John Marshall speaking at the meeting on Brexit and Citizens’ Rights on 22 February
Photo: Marion Dessard
British ambassador on post-Brexit citizens' rights
UK ambassador to Luxembourg John Marshall sets out to clarify the situation for British nationals living in Luxembourg, in areas where certainty already exists, with regards to their rights after Britain exits the European Union.
I was delighted to see so many British nationals attend the meeting on Brexit and Citizens’ Rights that we organised, together with BRILL (British Immigrants Living in Luxembourg) at ISL last week. I thought it might be helpful if I followed this up with an article setting out what the British Government and the EU Commission agreed in their Joint Report of 8 December last year, in respect of citizens’ rights, and what issues remain, for the time being, unresolved.
The agreement on citizens’ rights is a reciprocal one, meaning that rights guaranteed for Luxembourgers and other EU citizens in the UK are also guaranteed for British nationals living in Luxembourg.
First and foremost is the right for British nationals currently living here to continue to do so. Those British nationals who have lived here for 5 years at the time of our exit will have the right of permanent residence, just as they do now. Those who will have lived here less than 5 years will be able to stay until they have been here 5 years and can then obtain permanent residence. Unlike now however, when the right to permanent residence expires after two years absence, British nationals will be able to leave Luxembourg for up to 5 years and retain the right of permanent residence here.
In short, therefore, any British national currently living here can continue to do so.
Second, any British national living in Luxembourg has the right to work here, whether or not they are employed at the time of our exit. That right to work in Luxembourg also extends to those who, at the time of our exit, are working in Luxembourg, but living in neighbouring countries, and who qualify as frontier workers. There is a technical definition of frontier workers but basically anyone commuting across the border to their usual place of work--for example someone who lives in Arlon and works for a bank in Kirchberg--will be covered.
A host of other rights
With residency come a host of other rights, which are guaranteed under the deal. So, after our exit British nationals will continue to have access to health services in Luxembourg, as they do now. They will have access to education in Luxembourg, as at present. They will also have the right to bring existing family members to live with them in Luxembourg, e.g. an elderly parent, on the same terms as now. And while it is not necessarily the case in all member states, British nationals in Luxembourg will retain the right to vote in local elections, as that is not a right limited to EU citizens.

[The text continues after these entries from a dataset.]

(* ===== verification/GenerateGraphs.v ===== *)
(** The program that draws the figures (generate_graphs.py): it opens the
    repository of an experiment, reads a provider, and calls the plots of it.

    The objects that the trials refer to are in a heap.
    [pre_process_trial_data] changes the tables of utilizations in place, so
    it is a function on the heap and two trials that share a table change it
    twice. *)

From Stdlib Require Import QArith Qcanon.
From S2P Require Import Prelude PyDict PyFloat PyStr PyText Groups StatMonitor TopoMapper TrialStore FlowAllocation.
From S2P Require Import VirtualHost PathHoppingTrial SimExperiment CoreTaps Json RemoteHost Figures NetUtil Captures CaptureAttackers.
From S2P Require Import PathHoppingPlots Benchmarks.
Local Open Scope string_scope.

Section graphs.
Context {F : Type} `{PyFloatText F}.
Abbreviation Draw := (M (trace F * fsys)).
Variables np_mean np_std : list F → F.
Variable dumps : dict string string → string.
Variable loads : string → res (dict string string).

(** [min(x, 20.0) / 20.0]: Python's [min] keeps the first of two equal
    arguments. *)
Definition clamp (x : F) : F := fquot (if flt (f_of_Z 20) x then f_of_Z 20 else x) (f_of_Z 20).

(** The body of the loop over the trials, on the heap. *)
Definition pre_process_trial (heap : list (plot_object F)) (t_i : Trial) : res (list (plot_object F)) :=
  if has_parameter t_i "measured-link-utilization" then
    v ← get_parameter t_i "measured-link-utilization";
    match v with
    | VObj oid =>
        match heap !! oid with
        | Some (PTrial (OMeanRates link_utilization)) => Ok (<[oid := PTrial (OMeanRates (map_values clamp link_utilization))]> heap)
        | _ => Raise TypeError
        end
    | _ => Raise TypeError
    end
  else Ok heap.
Definition pre_process_trial_data (trial_provider : TrialProvider) (heap : list (plot_object F)) : res (list (plot_object F)) :=
  foldM pre_process_trial heap (trials trial_provider).

Definition multiflow_results : TrialStore.path := segments "/home/cpsc-net-user/results-repositories/multiflow-results".

Definition path_hopping_plots (heap : list (plot_object F)) : Draw unit :=
  results_repository ← on_world (create_repository dumps loads
    (segments "/home/cpsc-net-user/results-repositories/path-hopping-trial-results") ph_repository_schema ph_repository_name);
  for_each ["optimal-varying-k"] (λ provider_name,
    _ ← generate_link_utilization_cdf np_mean heap results_repository provider_name;
    generate_expected_link_utilization_cdf heap results_repository provider_name).

Definition path_hopping_multiflow_plots (heap : list (plot_object F)) (trial_provider : TrialProvider) : Draw unit :=
  _ ← generate_computed_link_utilization_cdf heap trial_provider;
  _ ← generate_flow_count_bar_plot np_mean np_std heap trial_provider;
  _ ← generate_node_probability_histogram heap trial_provider;
  generate_computed_link_utilization_box_plot heap trial_provider.

(** The objects of a provider are those of its own file: [heap_of]. *)
Definition generate_path_hopping_plots_for_multiple_providers (heap_of : string → list (plot_object F)) : Draw unit :=
  results_repository ← on_world (create_repository dumps loads multiflow_results ph_repository_schema ph_repository_name);
  for_each ["multiflow-tests-binomial"; "multiflow-tests-uniform"] (λ provider_name,
    trial_provider ← on_world (read_trial_provider results_repository provider_name);
    heap ← lift (pre_process_trial_data trial_provider (heap_of provider_name));
    path_hopping_multiflow_plots heap trial_provider).

Definition security_plots (read_packet_dump : string → string → M fsys (list Packet)) : Draw unit :=
  generate_security_plots read_packet_dump.

Definition mininet_benchmark_plots (py_eval : string → res json) : Draw unit := generate_benchmark_plots np_mean np_std py_eval.

Definition test_plot (heap : list (plot_object F)) : Draw unit :=
  results_repository ← on_world (create_repository dumps loads multiflow_results ph_repository_schema ph_repository_name);
  trial_provider ← on_world (read_trial_provider results_repository "multiflow-tests-binomial");
  generate_measured_link_utilization_cdf heap trial_provider.

Definition testbed_multiflow_plots (heap : list (plot_object F)) : Draw unit :=
  results_repository ← on_world (create_repository dumps loads multiflow_results ph_repository_schema ph_repository_name);
  trial_provider ← on_world (read_trial_provider results_repository "multiflow-tests-uniform");
  heap ← lift (pre_process_trial_data trial_provider heap);
  generate_computed_link_utilization_cdf heap trial_provider.

Definition attacker_plots (heap : list (capture_object F)) : Draw unit :=
  results_repository ← on_world (create_repository dumps loads ph_base_repository_path ph_repository_schema ph_repository_name);
  delta_values_trial_provider ← on_world (read_trial_provider results_repository "delta-values-discrete-delay-computed");
  generate_data_recovery_versus_delta_scatter heap delta_values_trial_provider.

Definition simulation_plots (heap : list (plot_object F)) : Draw unit :=
  results_repository ← on_world (create_repository dumps loads
    (segments "/home/cpsc-net-user/results-repositories/path-hopping-simulations") ph_repository_schema "path-hopping-simulations");
  path_length_trial_provider ← on_world (read_trial_provider results_repository "sim-delay-to-hop-period-ratio-testing");
  generate_data_recovery_vs_param_plot np_mean np_std heap path_length_trial_provider "path_length" "Path length".

Definition print_statistics (heap : list (capture_object F)) : Draw (list (Z * list Z)) :=
  results_repository ← on_world (create_repository dumps loads ph_base_repository_path ph_repository_schema ph_repository_name);
  trial_provider ← on_world (read_trial_provider results_repository "attacker-testing-latency");
  lift (display_capture_statistics heap trial_provider).

Definition latency_testing_plots (heap : list (capture_object F)) : Draw unit :=
  results_repository ← on_world (create_repository dumps loads ph_base_repository_path ph_repository_schema ph_repository_name);
  trial_provider ← on_world (read_trial_provider results_repository "attacker-testing-latency");
  the_trial ← lift (or_raise StopIteration (head (trials trial_provider)));
  packets ← lift (packets_parameter heap the_trial "packet-dump");
  plot_share_delay_cdf (filter from_sender packets) default_opts.

(** [main] *)
Definition generate_graphs_main (heap : list (plot_object F)) : Draw unit := simulation_plots heap.
End graphs.

(** ** The tables after the pre-processing *)

Section pre_processing.
Context {F : Type} `{PyFloatText F}.

(** How many trials refer to the object [oid] as their utilization. *)
Definition utilization_refs (oid : nat) (l : list Trial) : nat :=
  List.length (filter (λ t, Dict.get (parameters t) "measured-link-utilization" = Some (VObj oid)) l).

#[local] Arguments utilization_refs : simpl never.

(** The object that [n] rounds of the pre-processing leave. *)
Definition clamped (n : nat) (o : plot_object F) : plot_object F :=
  match o with PTrial (OMeanRates d) => PTrial (OMeanRates (map_values (Nat.iter n clamp) d)) | o => o end.

Definition well_referenced (heap : list (plot_object F)) (l : list Trial) : Prop :=
  Forall (λ t, ∀ v, Dict.get (parameters t) "measured-link-utilization" = Some v →
    ∃ oid d, v = VObj oid ∧ heap !! oid = Some (PTrial (OMeanRates d))) l.

Lemma clamped_0 o : clamped 0 o = o.
Proof.
  destruct o as [[| | |d]| | |]; try done. cbn. unfold map_values. do 2 f_equal.
  rewrite <- (list_fmap_id d) at 2. by apply list_fmap_ext; intros ? [] ?.
Qed.

Lemma clamped_S n o : clamped n (clamped 1 o) = clamped (S n) o.
Proof.
  destruct o as [[| | |d]| | |]; try done. cbn. unfold map_values. rewrite <- list_fmap_compose. do 2 f_equal.
  apply list_fmap_ext; intros ? [] ?. cbn. by rewrite <- Nat.iter_succ_r.
Qed.

Lemma utilization_refs_cons oid t l :
  utilization_refs oid (t :: l) =
  (if decide (Dict.get (parameters t) "measured-link-utilization" = Some (VObj oid)) then 1 else 0) + utilization_refs oid l.
Proof. unfold utilization_refs. rewrite filter_cons. by case_decide. Qed.

Lemma pre_process_trial_step heap t l :
  well_referenced heap (t :: l) →
  ∃ heap', pre_process_trial heap t = Ok heap' ∧ well_referenced heap' l ∧
    ∀ oid, heap' !! oid = clamped (utilization_refs oid [t]) <$> heap !! oid.
Proof.
  intros [Ht Hl]%Forall_cons. unfold pre_process_trial, has_parameter, get_parameter, Dict.mem.
  destruct (Dict.get (parameters t) _) as [v|] eqn:Hv.
  - destruct (Ht v eq_refl) as (o & d & -> & Ho). cbn. rewrite Ho. eexists; split_and!; [done| |].
    + eapply Forall_impl; [exact Hl|]. intros t' Ht' v (o' & d' & -> & Ho')%Ht'.
      destruct (decide (o = o')) as [->|]; [|exists o', d'; by rewrite list_lookup_insert_ne].
      eexists o', _. split; [done|]. apply list_lookup_insert_eq. by eapply lookup_lt_Some.
    + intros oid. rewrite utilization_refs_cons, Hv. destruct (decide (oid = o)) as [->|].
      * rewrite decide_True by done. rewrite list_lookup_insert_eq by (by eapply lookup_lt_Some). by rewrite Ho.
      * rewrite decide_False by congruence. rewrite list_lookup_insert_ne by done. cbn.
        destruct (heap !! oid); [cbn; by rewrite clamped_0|done].
  - cbn. eexists; split_and!; [done|exact Hl|]. intros oid. rewrite utilization_refs_cons, Hv, decide_False by done. cbn.
    destruct (heap !! oid); [cbn; by rewrite clamped_0|done].
Qed.

Lemma pre_process_all l heap :
  well_referenced heap l →
  ∃ heap', foldM pre_process_trial heap l = Ok heap' ∧ ∀ oid, heap' !! oid = clamped (utilization_refs oid l) <$> heap !! oid.
Proof.
  revert heap; induction l as [|t l IH]; intros heap Hwf.
  - exists heap. split; [done|]. intros oid. cbn. destruct (heap !! oid); [cbn; by rewrite clamped_0|done].
  - destruct (pre_process_trial_step heap t l Hwf) as (h1 & Hstep & Hwf1 & H1).
    destruct (IH h1 Hwf1) as (h2 & Hrest & H2). exists h2. cbn. rewrite Hstep. split; [exact Hrest|].
    intros oid. rewrite H2, H1, !utilization_refs_cons. destruct (heap !! oid) as [o|]; [cbn|done].
    case_decide; cbn; [by rewrite clamped_S|by rewrite clamped_0].
Qed.
End pre_processing.

(** A utilization becomes a share of the capacity of a link. *)
Lemma clamp_unit (x : Qc) : (fzero <= x)%Qc → (fzero <= clamp x)%Qc ∧ (clamp x <= fone)%Qc.
Proof.
  intros Hx. unfold clamp. change (fquot ?y (f_of_Z 20)) with (y * / f_of_Z 20)%Qc.
  assert (/ f_of_Z 20 = flit (F:=Qc) 1 20)%Qc as -> by qc_eq.
  destruct (flt (f_of_Z 20) x) eqn:Hlt; [|apply flt_exact_false in Hlt]; split; qc_lra.
Qed.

Naturally people want to know what our exit means for their pension and their rights to social security. We have agreed to aggregate social security contributions, for contributions made before and after exit, which means you can have confidence you will be able to access key benefits, such as your pension. We have also committed to continue to uprate the UK state pension to the EU.
While the agreement provides certainty in all these areas it is true that uncertainty remains as to whether some other rights, currently enjoyed by British nationals living in Luxembourg, will be guaranteed. These outstanding rights are largely linked to freedom of movement, for which there is no direct equivalence for EU citizens in the UK, and therefore cannot be agreed on the basis of reciprocity. These rights include the right of onward movement, e.g. if a British national living in Luxembourg wanted to move to France to live or work there. As matters stand, after our exit a British national would still be able to do this but on the same terms as a third country national (e.g. a Canadian) rather than those of an EU citizen.
Professional services across borders
Other unresolved rights include the right to provide professional services across borders (except as a frontier worker), which could affect the ability of a small number of British nationals, particularly the self-employed, to earn their living as they do now. As matters stand English lawyers in Luxembourg will also not be able to practise under home title. And mutual recognition of professional qualifications is guaranteed only in respect of recognition decisions already taken in the host state or (in the case of frontier workers) the state of work and does not apply freely across the EU 27 for British nationals covered by the withdrawal agreement.
The British government pushed for all these rights to be guaranteed as part of the deal agreed. But the Commission argued that it did not have a mandate to discuss them and insisted that they could only be addressed in the second phase of the negotiations. We haven’t reached the end of the road on these issues and the government will be pressing for these rights to also be guaranteed.
One other unknown, which I know many of you would welcome early clarity on, is the future fee basis for British nationals, not ordinarily resident in the UK, who want to study at a British university. We hope to provide guidance on this well before applications for academic year 2019/20 open.
Finally, I should note that we are currently negotiating an implementation period with the Commission, lasting, we have suggested, about two years (i.e. to around March 2021). We hope and expect this will be agreed at the 22-23 March European Council. If so, British nationals living in Luxembourg, as well as EU citizens in the UK, will continue to have the right of freedom of movement across the EU27 and the UK until the end of the implementation period.
An article of this kind cannot hope to explain all the complexities of the issue or cover every individual’s personal circumstances. But I hope nonetheless it is helpful in clarifying some of the areas where certainty already exists, and where the situation will clarify in the next phase of the negotiations.